Member of the Florida Senate from the 30th district
- In office 1967–1971

Personal details
- Born: November 15, 1927 Scarsdale, New York, US
- Died: July 27, 2021 (aged 93) Lebanon, Tennessee, US
- Party: Democrat
- Alma mater: University of New Hampshire

= C. S. Reuter =

American politician from Florida (1927–2021)

Clifford Silva Reuter III (November 15, 1927 – July 27, 2021) was an American politician in the state of Florida.

==Early life and education==
Reuter was born in Scarsdale, New York (Bronxville Hospital) on November 15, 1927, to Clifford Silva Reuter II and Louise Hull Reuter. He attended the Berkshire School in Massachusetts and enlisted in the US Army as a private during the second world war.
In 1951, he earned a BS in Business Administration & Electrical Engineering from the University of New Hampshire.
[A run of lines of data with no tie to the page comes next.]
(** C7: with a non-empty cached token whose expiry lies in the future,
    [RefreshAccessToken] returns no error and leaves the client and the
    world (so also the list of requests made) as they were; calling it
    again gives the same. *)
Theorem RefreshAccessToken_cached_token (c : ChatGPT) (w : World) :
  AccessToken c <> EmptyString ->
  (now w < AccessTokenExpires c)%Z ->
  RefreshAccessToken US c w = (None, c, w)
  /\ sent (snd (RefreshAccessToken US c w)) = sent w
  /\ (let '(_, c', w') := RefreshAccessToken US c w in
      RefreshAccessToken US c' w' = (None, c, w)).
Proof.
  intros Ht Hn.
  assert (H : RefreshAccessToken US c w = (None, c, w)).
  { apply refresh_cached; [exact Ht|].
    unfold IsAccessTokenExpired, After. apply Z.ltb_ge. lia. }
  rewrite H. cbn [snd]. repeat split. exact H.
Qed.

End ClientProperties.

(** C4 as first stated does not hold: at the instant of expiry the
    token is not expired for the code, and no request is made. *)
Lemma token_at_expiry_not_expired :
  (AccessTokenExpires signed_in
   <= now (sample_world 2000%Z unreachable unreachable))%Z
  /\ IsAccessTokenExpired signed_in
       (sample_world 2000%Z unreachable unreachable) = false
  /\ RefreshAccessToken Decode.Unmarshal_SessionResult signed_in
       (sample_world 2000%Z unreachable unreachable)
     = (None, signed_in, sample_world 2000%Z unreachable unreachable).
Proof. repeat split. cbn. lia. Qed.

Lemma RefreshAccessToken_cached_token_witness :
  RefreshAccessToken Decode.Unmarshal_SessionResult signed_in
    (sample_world 1000%Z unreachable unreachable)
  = (None, signed_in, sample_world 1000%Z unreachable unreachable)
  /\ sent (snd (RefreshAccessToken Decode.Unmarshal_SessionResult signed_in
                  (sample_world 1000%Z unreachable unreachable)))
     = sent (sample_world 1000%Z unreachable unreachable)
  /\ (let '(_, c', w') :=
        RefreshAccessToken Decode.Unmarshal_SessionResult signed_in
          (sample_world 1000%Z unreachable unreachable) in
      RefreshAccessToken Decode.Unmarshal_SessionResult c' w'
      = (None, signed_in, sample_world 1000%Z unreachable unreachable)).
Proof.
  apply (RefreshAccessToken_cached_token Decode.Unmarshal_SessionResult
           signed_in (sample_world 1000%Z unreachable unreachable)).
  - discriminate.
  - cbn. lia.
Defined.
He moved to Florida in 1958.

==Career==
Reuter was elected to the state senate for the 30th district (comprising Space Coast and Treasure Coast) in 1966 and served until 1971. While he served as a Republican Florida Senator, he later became a member of the Democratic party. During his senate tenure, he worked towards authorizing the creation of Disney World, the 528 Beeline Causeway, and Florida's Aquaculture Farming Industry.